TASK BRIEF →
Only one stretch of the data below is needed. Output the lines from the one with "Record zbx_range := Range" up to and including the one with "Definition set_range (rs", exactly as they stand.

---

(** A session is dropped: the state without it. *)
Lemma drop_ok st e k :
  contention_ok st -> e ∈ elements (conf st) ->
  exists hs, zbx_hashset_remove_direct (conf st) e = Ret (hs, Some e) /\
    contention_ok (Contention hs (sessions st - sess_count (e_data e)) k) /\
    table hs = delete (resource_name (e_data e)) (table (conf st)).
Proof.
  intros Hok He.
  destruct (remove_direct_map (key := resource_name) (conf st) e (ct_set _ Hok) He) as (hs & Hr & Hok' & Hm & P).
  destruct (in_flight_split _ _ _ Hok P) as (Hs & _ & _ & Hl).
  exists hs. split; [done|]. split; [|done]. split; cbn [conf sessions]; [done|done|lia].
Qed.

Lemma remove_session_ok st name :
  contention_ok st -> sessions st < 2 ^ 31 -> name <> 0 ->
  exists st', poller_contention_remove_session st name = Ret st' /\ contention_ok st' /\
    count_of st' name = Z.max 0 (count_of st name - 1) /\
    (forall other, other <> name -> table (conf st') !! other = table (conf st) !! other) /\
    sessions st' = sessions st - (if decide (is_Some (table (conf st) !! name)) then 1 else 0).
Proof.
  intros Hok Hmax Hname. unfold poller_contention_remove_session, count_of, find_res.
  rewrite (proj2 (Z.eqb_neq name 0)) by done.
  destruct (search_map (key := resource_name) (conf st) (CSess name 0 0) (ct_set _ Hok)) as (o & -> & Ho & He). cbn [resource_name] in *.
  cbn [mbind res_mbind]. rewrite Ho. destruct o as [e|]; cbn [fmap option_fmap option_map].
  2: { exists st. rewrite Ho. cbn. rewrite decide_False by (by intros []). split; [done|]. split; [done|]. repeat split; lia. }
  destruct (He e eq_refl) as [Hin Hk]. rewrite decide_True by done.
  rewrite (entry_load_ok res_hash res_compare) by (done || apply Hok). cbn [mbind res_mbind].
  pose proof Hin as (l0 & P0)%elem_of_Permutation. destruct (in_flight_split _ _ _ Hok P0) as (Hs & Hc & H0 & _).
  destruct (Z.gtb_spec (sess_count (e_data e)) 0); [|lia]. set (d := CSess _ _ _).
  destruct (store_map (key := resource_name) (conf st) e d (ct_set _ Hok) Hin eq_refl) as (hs & r & -> & Hok' & Hm & P & P').
  cbn [mbind res_mbind]. destruct (in_flight_split _ _ _ Hok P) as (Hs' & _ & H0' & Hl).
  set (e' := Entry _ _ _) in P'. assert (He' : e' ∈ elements hs) by (rewrite P'; by left).
  change (e_ptr e) with (e_ptr e'). rewrite (entry_load_ok res_hash res_compare _ e') by done. cbn [mbind res_mbind e_data e'].
  assert (Hd : sess_count d = sess_count (e_data e) - 1) by (apply u32_small; lia).
  rewrite i32_small by lia. fold d. destruct (Z.eqb_spec 0 (sess_count d)) as [Ez|Ez].
  - assert (Hrm : zbx_hashset_remove_direct hs e = zbx_hashset_remove_direct hs e') by done. rewrite Hrm.
    destruct (remove_direct_map (key := resource_name) hs e' Hok' He') as (hs2 & -> & Hok2 & Hm2 & P2). cbn [mbind res_mbind].
    rewrite P' in P2. apply Permutation_cons_inv in P2.
    assert (Hm3 : table hs2 = delete name (table (conf st))).
    { rewrite Hm2, Hm. cbn [e_data e' resource_name d]. by rewrite Hk, delete_insert_eq. }
    eexists. split; [done|]. split; [|cbn [conf sessions]; rewrite Hm3].
    + split; cbn [conf sessions]; [done| |rewrite <- P2; lia]. intros x. rewrite <- P2. apply Hl.
    + rewrite lookup_delete_eq. split; [lia|]. split; [|done]. intros other Ho'. by rewrite lookup_delete_ne.
  - cbn [mbind res_mbind]. eexists. split; [done|]. split; [|cbn [conf sessions]; rewrite Hm].
    + eapply contention_ok_cons; [done|exact P'|cbn [e_data e']; lia|done|cbn [e_data e']; lia].
    + cbn [resource_name d]. rewrite Hk, lookup_insert_eq. split; [lia|]. split; [|done].
      intros other Ho'. by rewrite lookup_insert_ne.
Qed.
(* ===== verification/IpRange.v ===== *)
(** * IP address ranges (src/libs/zbxip/iprange.c)

    A range has a from-to pair for each group of an IPv4 or IPv6 address; the
    structure always has 8 groups.  A string is the list of its bytes with no
    0 among them, a position in it is an index; the terminating NUL is at the
    index of its length.

    [addresses r] lists the addresses of a range in order. *)
From stdpp Require Import prelude list strings.
From Stdlib Require Import ZArith Lia.
From S2P Require Import Prelude Num.
#[local] Open Scope Z_scope.

Definition ZBX_IPRANGE_GROUPS_V4 : Z := 4.
Definition ZBX_IPRANGE_GROUPS_V6 : Z := 8.

Inductive iptype := ZBX_IPRANGE_V4 | ZBX_IPRANGE_V6.

Record zbx_range := Range { from : Z; to : Z }.
Record iprange := IpRange { range : list zbx_range; type : iptype; mask : Z }.

#[export] Instance iptype_eq_dec : EqDecision iptype.
Proof. solve_decision. Defined.

(** [range[i] = r]. *)
Definition set_range (rs : list zbx_range) (i : Z) (r : zbx_range) : res (list zbx_range) :=
  if (0 <=? i) && (i <? zlen rs) then Ret (zset rs i r) else Halt BadAccess.

Definition get_range (rs : list zbx_range) (i : Z) : res zbx_range := of_opt BadAccess (zget rs i).

(** ** Strings *)

(** [s[i]]. *)
Definition char_at (s : list Z) (i : Z) : res Z :=
  if i =? zlen s then Ret 0 else of_opt BadAccess (zget s i).

Fixpoint find_char (l : list Z) (c : Z) (i : Z) : option Z :=
  match l with [] => None | x :: l => if x =? c then Some i else find_char l c (i + 1) end.

(** [strchr(s + i, c)] as an index. *)
Definition strchr (s : list Z) (i c : Z) : option Z := find_char (drop (Z.to_nat i) s) c i.

Definition iprange_is_whitespace_character (value : Z) : Z :=
  if (value =? 32) || (value =? 13) || (value =? 10) || (value =? 9) then SUCCEED else FAIL.

(** The length without trailing whitespace: the reversed string is walked. *)
Fixpoint trim (l : list Z) (len : Z) : Z :=
  match l with
  | [] => len
  | c :: l => if iprange_is_whitespace_character c =? SUCCEED then trim l (len - 1) else len
  end.

Definition iprange_address_length (s : list Z) : Z := trim (rev s) (zlen s).

Definition chr_dot : Z := 46.
Definition chr_colon : Z := 58.
Definition chr_dash : Z := 45.
Definition chr_slash : Z := 47.

(** ** Masks *)

(** [for (i = groups - 1; 0 < bits; bits -= group_bits, i--)], at most [groups] rounds. *)
Fixpoint mask_loop (fuel : nat) (rs : list zbx_range) (group_bits bits i : Z) : res (list zbx_range) :=
  match fuel with
  | O => if 0 <? bits then Halt OutOfFuel else Ret rs
  | S fuel =>
      if 0 <? bits then
        let mask_bits := if bits >? group_bits then group_bits else bits in
        let mask_empty := u32 (Z.shiftl 0xffffffff mask_bits) in
        let mask_fill := Z.shiftr 0xffffffff (32 - mask_bits) in
        r ← get_range rs i;
        rs ← set_range rs i (Range (i32 (Z.land (from r) mask_empty)) (i32 (Z.lor (to r) mask_fill)));
        mask_loop fuel rs group_bits (bits - group_bits) (i - 1)
      else Ret rs
  end.

Definition iprange_apply_mask (r : iprange) (bits : Z) : res iprange :=
  let '(groups, group_bits) := match type r with ZBX_IPRANGE_V4 => (4, 8) | ZBX_IPRANGE_V6 => (8, 16) end in
  rs ← mask_loop (Z.to_nat groups) (range r) group_bits (groups * group_bits - bits) (groups - 1);
  Ret (IpRange rs (type r) (mask r)).
(** The chunks [mid], taken out of the lists, become one free chunk. *)
Lemma finish_free s l1 mid l2 ls s1 cs1 ls1 :
  ok s (l1 ++ mid ++ l2) ls -> links s1 cs1 ls1 -> Forall2 fsim (l1 ++ mid ++ l2) cs1 -> length ls1 = 30%nat ->
  mid <> [] -> 40 <= spans mid -> geom s1 = geom s ->
  indexed ls1 ≡ₚ frees (lo_bound s) l1 ++ frees (lo_bound s + spans l1 + spans mid) l2 ->
  apart ((is_free <$> l1) ++ [true]) = true -> apart (true :: (is_free <$> l2)) = true ->
  used_size s1 = u64 (used_size s - usum mid) -> free_size s1 = u64 (free_size s + (spans mid - 16 - fsum mid)) ->
  exists s2 cs2 ls2 c2, (s' ← mem_set_chunk_size s1 (lo_bound s + spans l1) (spans mid - 16); mem_link_chunk s' (lo_bound s + spans l1)) = Ret s2 /\
    ok s2 cs2 ls2 /\ geom s2 = geom s /\ at_ (lo_bound s) cs2 (lo_bound s + spans l1) = Some c2 /\ is_free c2 = true /\ csize c2 = spans mid - 16 /\
    blocks (lo_bound s) cs2 = blocks (lo_bound s) l1 ++ blocks (lo_bound s + spans l1 + spans mid) l2.
Proof.
  intros Hok HL F Hlen Hne H40 Hg P Ha1 Ha2 Hu Hf. assert (Hlo : lo_bound s1 = lo_bound s) by (unfold geom in Hg; congruence).
  apply Forall2_app_inv_l in F as (l1' & tl & F1 & F & ->). apply Forall2_app_inv_l in F as (mid' & l2' & Fm & F2 & ->).
  pose proof (fsim_spans _ _ F1) as S1. pose proof (fsim_spans _ _ Fm) as Sm.
  assert (Hout : forall q m, q ∈ concat ls1 -> spans m = spans mid -> at_ (lo_bound s + spans l1) m q = None).
  { intros q m [i Hi]%in_indexed Hm. rewrite P in Hi. by eapply frees_outside. }
  destruct (join_chunks mid') as (c & Hc & Hcs); [intros ->; by apply Forall2_nil_inv_r in Fm|]. rewrite Sm in Hcs.
  assert (HL1 : links s1 (l1' ++ c :: l2') ls1).
  { apply (links_recut s1 l1' mid' [c] l2'); [done|done|]. intros q Hq. rewrite Hlo, S1. by apply Hout. }
  assert (Hp : lo_bound s1 + spans l1' = lo_bound s + spans l1) by (by rewrite Hlo, S1).
  assert (Hpn : lo_bound s + spans l1 ∉ concat ls1).
  { intros H. specialize (Hout _ [c] H). rewrite spans_cons, spans_nil in Hout. specialize (Hout ltac:(lia)). cbn in Hout. by rewrite Z.eqb_refl in Hout. }
  destruct (set_chunk_size_ok s1 l1' c l2' ls1 false (spans mid - 16) HL1) as [E HL2]; [by rewrite Hp|done|]. cbv zeta in E, HL2.
  rewrite Hp in E. rewrite E. cbn [mbind res_mbind]. set (s2 := set_words s1 _) in *. set (d := mk false (body c)) in *.
  pose proof (ok_hi _ _ _ Hok) as Hhi. pose proof (ok_max _ _ _ Hok). pose proof (ln_lo _ _ _ (ok_links _ _ _ Hok)).
  rewrite !spans_app in Hhi. pose proof (spans_nonneg l1). pose proof (spans_nonneg l2).
  assert (Hdm : 8 * zlen (body c) < 2 ^ 62) by (unfold csize in Hcs; lia).
  assert (Hdf : is_free d = true) by (unfold d; by rewrite mk_free by lia).
  assert (Hds : csize d = spans mid - 16) by exact Hcs.
  assert (Hat : at_ (lo_bound s2) (l1' ++ d :: l2') (lo_bound s + spans l1) = Some d) by (rewrite <- Hp; apply at_middle).
  destruct (lookup_lt_is_Some_2 ls1 (bucket (csize d))) as [ns Hns]; [rewrite Hlen; apply bucket_range|].
  assert (exists x y r, body d = x :: y :: r) as (x & y & r & Hb).
  { unfold csize in Hds. destruct (body d) as [|x [|y r]]; [lens|lens|eauto]. }
  destruct (link_ok s2 _ ls1 _ d (bucket (csize d)) ns x y r HL2 Hat Hdf Hb Hpn) as (s3 & cs3 & -> & HL3 & F3 & Hm3); [|done|].
  { unfold d at 1. rewrite mk_size by lia. symmetry. apply bucket_range. }
  apply Forall2_app_inv_l in F3 as (l1'' & tl & G1 & F3 & ->). apply Forall2_cons_inv_l in F3 as (d' & l2'' & Gd & G2 & ->).
  assert (Hd' : is_free d' = true) by (by rewrite (fsim_is_free _ _ Gd)).
  assert (Hds' : csize d' = spans mid - 16) by (by rewrite (fsim_csize _ _ Gd)).
  assert (Hm3' : geom s3 = geom s /\ used_size s3 = used_size s1 /\ free_size s3 = free_size s1) by (unfold meta, geom in *; split_and!; cbn in *; congruence).
  destruct Hm3' as (Hg3 & Hu3 & Hf3).
  destruct (assemble s l1 mid l2 ls s3 l1'' [d'] l2'' (<[bucket (csize d) := (lo_bound s + spans l1) :: ns]> ls1)) as [Hok3 Hb3]; try done.
  - by eapply fsim_all_trans.
  - by eapply fsim_all_trans.
  - eapply fsim_tagged; [by constructor; [exact Gd|]|]. constructor; [|constructor]. apply mk_tagged. unfold csize, zlen in Hds. cbn [body mk d] in Hds. lia.
  - rewrite spans_cons, spans_nil. lia.
  - by rewrite length_insert.
  - rewrite indexed_insert by done. rewrite P. cbn [frees]. rewrite Hd', Hds, Hds'. done.
  - cbn [fmap list_fmap app]. rewrite Hd'. by apply apart_join.
  - rewrite Hu3, Hu. f_equal. cbn. rewrite Hd'. lia.
  - rewrite Hf3, Hf. f_equal. cbn. rewrite Hd'. lia.
  - assert (Hlo3 : lo_bound s3 = lo_bound s) by (unfold geom in Hg3; congruence). rewrite Hlo3 in Hb3.
    exists s3, (l1'' ++ [d'] ++ l2''), (<[bucket (csize d) := (lo_bound s + spans l1) :: ns]> ls1), d'. split_and!; try done.
    + replace (spans l1) with (spans l1''); [apply at_middle|]. by rewrite (fsim_spans _ _ G1), S1.
    + rewrite Hb3. cbn [blocks]. by rewrite Hd'.
Qed.
(* ===== verification/ItemState.v ===== *)
(** * Value and state cache of items (src/libs/glb_state/glb_state_items.c)

    The element the state library keeps for an item: its last values in a
    ring buffer ([RingBuffer]), what trigger functions asked for so far (the
    demand), the part of the history that was already fetched from the
    database, and the state of the item.  The elements are in the table of
    [ElemsHash]; the functions with [_cb] in their names are the callbacks it
    runs on an element.

    A cached value is a variant, a history value a union whose member is
    chosen by the value type: reading a member that was not written is a
    [BadAccess].  A floating point number is only copied, so it is the number
    of its bits.  Interned error messages are their strings ([StrPool] shows
    that equal strings are shared).  The clock is the input [now], the history
    storage the parameter [glb_history_get_history], which gives the records
    or fails; [mem] says whether the allocator has memory. *)
From stdpp Require Import prelude list gmap strings sorting.
From Stdlib Require Import ZArith Lia.
From S2P Require Import Prelude RingBuffer ElemsHash.
#[local] Open Scope Z_scope.

Definition ITEM_VALUE_TYPE_FLOAT : Z := 0.
Definition ITEM_VALUE_TYPE_STR : Z := 1.
Definition ITEM_VALUE_TYPE_LOG : Z := 2.
Definition ITEM_VALUE_TYPE_UINT64 : Z := 3.
Definition ITEM_VALUE_TYPE_TEXT : Z := 4.
Definition ITEM_VALUE_TYPE_NONE : Z := 6.

Definition ITEM_STATE_NORMAL : Z := 0.
Definition ITEM_STATE_NOTSUPPORTED : Z := 1.
Definition ITEM_STATE_UNKNOWN : Z := 2.

Definition GLB_CACHE_ITEMS_MAX_DURATION : Z := 2 * 86400.
Definition GLB_CACHE_ITEM_MIN_VALUES : Z := 10.
Definition GLB_CACHE_ITEM_DEMAND_UPDATE : Z := 86400.

Inductive variant :=
  | VNone
  | VStr (s : string)
  | VDbl (bits : Z)
  | VUi64 (n : Z)
  | VErr (s : string).

(** [zbx_history_value_t]; [None] is a NULL pointer. *)
Inductive history_value :=
  | HDbl (bits : Z)
  | HUi64 (n : Z)
  | HStr (s : option string)
  | HLog (value : option string)
  | HErr (s : option string).

Record history_record := HRec { r_sec : Z; r_ns : Z; r_value : history_value }.

(** [ZBX_DC_HISTORY] *)
Record dc_history := DcHistory {
  h_itemid : Z; h_value_type : Z; h_value : history_value; h_state : Z; h_sec : Z }.

Record item_demand := Demand {
  d_count : Z; d_period : Z; d_count_change : Z; d_period_change : Z; d_new_count : Z; d_new_period : Z }.

Record item_meta := Meta {
  m_state : Z; m_lastdata : Z; m_nextcheck : Z; m_lastlogsize : Z; m_error : option string }.

Record item_elem := Item {
  i_meta : item_meta; i_tsbuff : tsbuff variant; i_demand : item_demand;
  i_value_type : Z; i_last_accessed : Z; i_db_fetched_time : Z; i_db_fetched_count : Z }.
(** C24: A value that the cache has accepted is the one it returns: after
    [glb_state_item_add_values] returned SUCCEED for a value, the request for
    the last value before any later time is answered from the cache, without
    the storage, with the time and the contents of that value (an empty
    message for a log record without one), and leaves the cache as it is. *)
Theorem item_cache_read_back t h now t' ts st now' :
  table_ok t -> h_typed (h_value_type h) (h_value h) = true -> time_ok (h_sec h) -> h_state h = ITEM_STATE_NORMAL ->
  glb_state_item_add_values t [h] now = Ret (t', Some SUCCEED) -> h_sec h < ts ->
  zbx_vc_get_value db t' st (h_itemid h) (h_value_type h) ts now' =
    Ret (t', count_hit (count_request st), Some (h_sec h, match h_value h with HLog None => HLog (Some "") | v => v end)).
Proof using db_typed.
  intros Ht Hty Hs Hst Hadd Hlt. unfold glb_state_item_add_values in Hadd. cbn [add_values_loop] in Hadd. rewrite Hst in Hadd. cbn [Z.eqb] in Hadd.
  change (ITEM_STATE_NORMAL =? ITEM_STATE_NOTSUPPORTED) with false in Hadd. cbv iota in Hadd.
  destruct (add_value_ok (current t (h_itemid h) now) h now (current_ok _ _ _ Ht) Hty Hs) as (e & r & E & Hok & Hres).
  destruct (process_item_ok (run_add_value h now) t (h_itemid h) tt now e tt (Some r)) as [fl E2]; [unfold run_add_value; by rewrite E|].
  rewrite E2 in Hadd. cbn [mbind res_mbind] in Hadd. injection Hadd as <- ->. rewrite Hst in Hres. change (negb (ITEM_STATE_NORMAL =? ITEM_STATE_NORMAL)) with false in Hres. cbv iota in Hres.
  destruct Hres as (Hvt & l & _ & [(_ & _ & _ & Hc)|(Hf & _)]); [|done]. set (x := TsItem _ _) in Hc.
  unfold zbx_vc_get_value, glb_state_item_get_values. change (1 >? 0) with true. cbv iota. set (req := FetchReq _ 1 _ ts 0).
  destruct (fetch_count_ok db db_typed st req [] now' ltac:(done) e Hok) as (s & e' & vals & r & Ef & _ & _ & Hans & _ & Hhit).
  destruct Hhit as (-> & -> & ->); [done|exists (zlen l); rewrite Hc; by apply last_ends_at|intros p [Hp _]; cbn; lia|].
  rewrite (process_known (run_fetch_count db req now') _ (h_itemid h) (st, []) _ now' (EElem fl e) e (count_hit (count_request st), vals) (Some SUCCEED))
    by (rewrite ?lookup_insert_eq; unfold run_fetch_count; cbn [e_data fst snd]; rewrite ?Ef; done).
  cbn [mbind res_mbind]. rewrite bool_decide_true by done. cbn [negb]. destruct Hans as [(_ & p & Hp & _ & ->)|[? _]]; [|done].
  rewrite Hc in Hp |- *. pose proof (ends_at_newest l x ts p Hlt Hp) as ->. cbn [q_count req].
  assert (segment (l ++ [x]) (zlen l + 1 - 1) (zlen l) = [x]) as ->.
  { unfold segment. replace (Z.to_nat (zlen l + 1 - (zlen l + 1 - 1))) with 1%nat by lia. replace (Z.to_nat (zlen l + 1 - 1)) with (length l) by (unfold zlen; lia). by rewrite drop_app_length. }
  cbn [answers fmap list_fmap zget of_opt mbind res_mbind]. rewrite insert_insert_eq, Hvt. cbn [e_flags].
  change (payload x) with (value_of (h_value h)). rewrite (hist_round_trip _ _ Hty). cbn. do 3 f_equal. f_equal. by destruct (h_value h) as [| | |[]|].
Qed.

End calls.

(** Housekeeping returns and drops, in every item, exactly the values older
    than the greatest duration of the cache. *)
Theorem item_cache_housekeep t now :
  table_ok t ->
  exists t' n, glb_state_items_housekeep t now = Ret (t', n) /\ 0 <= n /\ table_ok t' /\
    forall id, match t !! id, t' !! id with
      | Some el, Some el' => cleaned (now - GLB_CACHE_ITEMS_MAX_DURATION) el el'
      | None, None => True
      | _, _ => False
      end.
Proof. apply housekeep_ok. Qed.
Lemma skip_digits_sound r : exists ds, r = ds ++ skip_digits r /\ digits ds.
Proof.
  induction r as [|c r (ds & E & Hd)]; cbn; [exists []; by repeat constructor|]. destruct (isdigit c) eqn:Hc.
  - exists (c :: ds). cbn. split; [by rewrite <- E|by constructor].
  - exists []. by repeat constructor.
Qed.

(** What follows the mantissa. *)
Lemma exp_head exp rest : exp_text exp -> stops rest -> isdigit (deref (exp ++ rest)) = false /\ deref (exp ++ rest) <> 46.
Proof. intros [|e sign ds [->| ->] _ _ _] (H1 & H2 & _); cbn; by split. Qed.

Lemma number_exponent_complete exp rest : exp_text exp -> stops rest -> number_exponent (exp ++ rest) = inl rest.
Proof.
  intros [|e sign ds He Hs Hd Hn] (H1 & H2 & H3 & H4); unfold number_exponent.
  { cbn [app]. apply Z.eqb_neq in H3 as ->, H4 as ->. done. }
  replace ((deref ((e :: sign ++ ds) ++ rest) =? 101) || (deref ((e :: sign ++ ds) ++ rest) =? 69)) with true
    by (destruct He as [->| ->]; done).
  cbn [app]. rewrite drop1, <- app_assoc. destruct ds as [|x ds]; [done|]. apply Forall_cons in Hd as [Hx Hd].
  assert (Hnx : x <> 43 /\ x <> 45 /\ x <> 0) by (split_and!; intros ->; done). destruct Hnx as (Hx1 & Hx2 & Hx3).
  assert (Hsk : skip_digits (ds ++ rest) = rest) by by apply skip_digits_complete.
  destruct Hs as [->|[->| ->]]; cbn [app deref].
  - apply Z.eqb_neq in Hx1 as ->, Hx2 as ->, Hx3 as ->. cbn [orb andb deref]. rewrite Hx. cbn [negb]. by rewrite drop1, Hsk.
  - cbn [Z.eqb Pos.eqb orb andb]. rewrite drop1. cbn [deref]. apply Z.eqb_neq in Hx3 as ->. rewrite Hx. cbn [negb]. by rewrite drop1, Hsk.
  - cbn [Z.eqb Pos.eqb orb andb]. rewrite drop1. cbn [deref]. apply Z.eqb_neq in Hx3 as ->. rewrite Hx. cbn [negb]. by rewrite drop1, Hsk.
Qed.

Lemma number_complete t rest : number_text t -> stops rest -> json_parse_number (t ++ rest) = Parsed (zlen t).
Proof.
  intros [sign int frac exp Hs Hi Hn Hz Hf He] Hr. unfold json_parse_number. rewrite <- !app_assoc.
  assert (Hd : exists x int', int = x :: int' /\ isdigit x = true).
  { destruct int as [|x int']; [done|]. apply Forall_cons in Hi as [? ?]. eauto. }
  destruct Hd as (x & int' & E & Hx). assert (Hsx : (if deref (sign ++ int ++ frac ++ exp ++ rest) =? 45
    then drop 1 (sign ++ int ++ frac ++ exp ++ rest) else sign ++ int ++ frac ++ exp ++ rest) = int ++ frac ++ exp ++ rest).
  { destruct Hs as [->| ->]; cbn [app]; [|done]. subst int. cbn [app deref]. by destruct (Z.eqb_spec x 45) as [->|]. }
  rewrite Hsx. assert (Hl : number_loop (int ++ frac ++ exp ++ rest) false 0 = (exp ++ rest, zlen int)).
  { rewrite (number_loop_digits _ _ _ _ Hi). destruct (exp_head exp rest He Hr) as [E1 E2]. destruct Hf as [|ds Hd]; cbn [app].
    - by rewrite number_loop_stop.
    - cbn [number_loop Z.eqb Pos.eqb]. by rewrite number_loop_digits, number_loop_stop. }
  rewrite Hl. assert (Hlen : zlen int <> 0) by (rewrite E, zlen_cons; pose proof (zlen_nonneg int'); lia).
  apply Z.eqb_neq in Hlen as ->. replace ((deref (int ++ frac ++ exp ++ rest) =? 48) && (1 <? zlen int)) with false.
  - rewrite number_exponent_complete by done. f_equal. rewrite !app_assoc. rewrite ptr_diff_app. done.
  - subst int. cbn [app deref] in *. destruct (Z.eqb_spec x 48) as [->|]; [|done]. specialize (Hz eq_refl). unfold zlen. rewrite Hz. done.
Qed.

Lemma number_loop_sound p : forall point n q m, number_loop p point n = (q, m) ->
  exists ds fr, p = ds ++ fr ++ q /\ digits ds /\ (if point then fr = [] /\ m = n else frac_text fr /\ m = n + zlen ds).
Proof.
  induction p as [|c p IH]; intros point n q m; cbn [number_loop].
  { intros [= <- <-]. exists [], []. rewrite (zlen_nil (A := Z)). destruct point; repeat constructor; lia. }
  assert (Hstop : (c :: p, n) = (q, m) -> exists ds fr, c :: p = ds ++ fr ++ q /\ digits ds /\
    (if point then fr = [] /\ m = n else frac_text fr /\ m = n + zlen ds)).
  { intros [= <- <-]. exists [], []. rewrite (zlen_nil (A := Z)). destruct point; repeat constructor; lia. }
  destruct (Z.eqb_spec c 46) as [->|].
  - destruct point; [done|]. intros (ds & fr & -> & Hd & -> & ->)%IH. exists [], (46 :: ds). cbn.
    rewrite (zlen_nil (A := Z)). split; [done|]. split; [constructor|]. split; [by constructor|lia].
  - destruct (isdigit c) eqn:Hc; cbn [negb]; [|done]. intros (ds & fr & -> & Hd & H)%IH. exists (c :: ds), fr. split; [done|].
    split; [by constructor|]. destruct point; [done|]. destruct H as [? ->]. rewrite zlen_cons. split; [done|lia].
Qed.
(** White space in front of a bracket is skipped too late. *)
Example brackets_open_white : zbx_json_brackets_open [32; LSQ; RSQ] = None.
Proof. reflexivity. Qed.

---

SOLUTION →
Record zbx_range := Range { from : Z; to : Z }.
Record iprange := IpRange { range : list zbx_range; type : iptype; mask : Z }.

#[export] Instance iptype_eq_dec : EqDecision iptype.
Proof. solve_decision. Defined.

(** [range[i] = r]. *)
Definition set_range (rs : list zbx_range) (i : Z) (r : zbx_range) : res (list zbx_range) :=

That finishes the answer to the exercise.